# t5 or t8



## phaz3boy (Feb 28, 2012)

I was just wondering which one is better for darts and plant growth. I always get confused on these two.


----------



## goof901 (Jan 9, 2012)

t5 ho, 6500k is the best.


----------



## jeeperrs (Jan 14, 2010)

T5 is just a smaller bulb by diameter. I have a 90 gallon and run 4 T5s, lately I have been only running two. I haven't noticed any problems with my plants (actually, I think they like having only two on). The light is primarily for the plants and not the frogs


----------



## mcaiger53 (Jan 3, 2011)

t5ho's will put out much more light than a t8, especially when used with a good reflector, but more heat as well. You would need half as many t5's compared to t8's
Mike


----------



## jeeperrs (Jan 14, 2010)

I feel the need to add a little more information. The bulbs you question require you to get more detail for a more accurate response. Most of the plants you will be growing do not require "intensity" of light as they grow in a rainforest under a canopy. T5s are really big in the salt water world because the corals require a light that can penetrate to the bottom of an aquarium where most people put their corals. Water is very difficult for light to pass through making T5s the best choice. Here are a few questions to ask.

1) How long do you want your lights to be on? If you want to have them on for 10 or 11 hours a day I am pretty sure a T8 can suffice.

2) Are you getting a High Output T8? If so, you will have a bulb that has twice the life of the T5. So, you may pay slightly more for the wattage but you replace T8s less often than T5s.

3) What brand of bulb are you buying?
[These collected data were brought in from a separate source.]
Definition sortedselect (b : column) (s : option cands) (x : vars V) : option (list Z) :=
  match boundaries b x with
  | None => None
  | Some (low, high) =>
      let v := view b s in
      if anti x then
        let? first := option_map (fun p => p - First b) (SORTlast (bat_of b) (ATOMnilptr d)) in
        let? first := among b s first in
        let? low := among b s low in
        let? high := among b s high in
        Some (BATslice2 v first low high (Z.of_nat (List.length v)))
      else
        let? low := among b s low in
        let? high := among b s high in
        Some (BATslice v low high)
  end.

(** *** The function *)

Definition trivially_empty (b : column) (s : option cands) : bool :=
  (Count b =? 0)
  || match s with
     | None => false
     | Some s => (batCount s =? 0)
                 || (tdense s && ((tseqbase s >=? hseqbase b + Count b) || (tseqbase s + batCount s <=? hseqbase b)))
     end.
Lemma proper_wider tp tp' v : ATOMsize tp <= ATOMsize tp' -> proper tp v -> proper tp' v.
Proof. unfold proper. destruct tp, tp'; cbn; lia. Qed.

Lemma nil_or_exact op tp1 tp2 tp3 c :
  (forall l r, proper tp1 l -> proper tp2 r -> exactly tp3 (op l r) (c l r)) ->
  row_exact op tp1 tp2 tp3 (fun l r => nil_or tp1 tp2 l r (c l r)).
Proof.
  intros H l r Tl Tr. unfold nil_or. split.
  - intros [-> | ->]; rewrite Z.eqb_refl; [reflexivity|]. now rewrite orb_true_r.
  - intros Pl Pr. rewrite (proj2 (Z.eqb_neq l _)), (proj2 (Z.eqb_neq r _))
      by (eapply proper_not_nil; eassumption). now apply H.
Qed.

Lemma enlarge_exact op tp1 tp2 tp3 :
  (forall l r, proper tp1 l -> proper tp2 r -> proper tp3 (op l r)) ->
  row_exact op tp1 tp2 tp3 (fun l r => nil_or tp1 tp2 l r (Val (store tp3 (op l r)))).
Proof.
  intros H. apply nil_or_exact. intros l r Pl Pr. left. specialize (H l r Pl Pr).
  split; [assumption|]. rewrite store_id; [reflexivity|]. unfold proper, typed in *. lia.
Qed.

Lemma variant_sizes full tp1 tp2 tp3 v :
  arith_variant full tp1 tp2 tp3 = Some v ->
  ATOMsize tp1 <= ATOMsize tp3 /\ ATOMsize tp2 <= ATOMsize tp3
  /\ (v = Enlarge -> 2 * ATOMsize tp1 <= ATOMsize tp3 /\ 2 * ATOMsize tp2 <= ATOMsize tp3).
Proof.
  destruct tp1, tp2, tp3, full; cbn; intros E; try discriminate; injection E as <-;
    repeat split; try lia; try discriminate; intros; lia.
Qed.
Both T5 and T8 have crappy bulbs out there and you will want to get a quality brand. The brand of bulb can have more impact than reflectors. If you have a crap bulb the reflector is bouncing crap light because T8 and T5 is only the diameter and nothing more.

4) Do you already have heat issues? If so, you will want a fan for the T5s (totally ruining the savings in watts for the T5s). 

So, what does this all mean? Well, it means whatever you want. Don't buy the cheapest bulbs out there and you will be fine with either option. If you get a good deal on a High Output T8 then get that if it makes you happy. However, don't think you NEED a T5 because "I" have a T5. I just got a good deal on it and I came from a Coral Reef background where T5s were king. We just don't have any water to fight through in the frog world and now I have learned T8s are just as good, especially if you get a High Output T8 (P.S. I know people growing coral under High Output T8s and coral is more difficult than any plant I have seen).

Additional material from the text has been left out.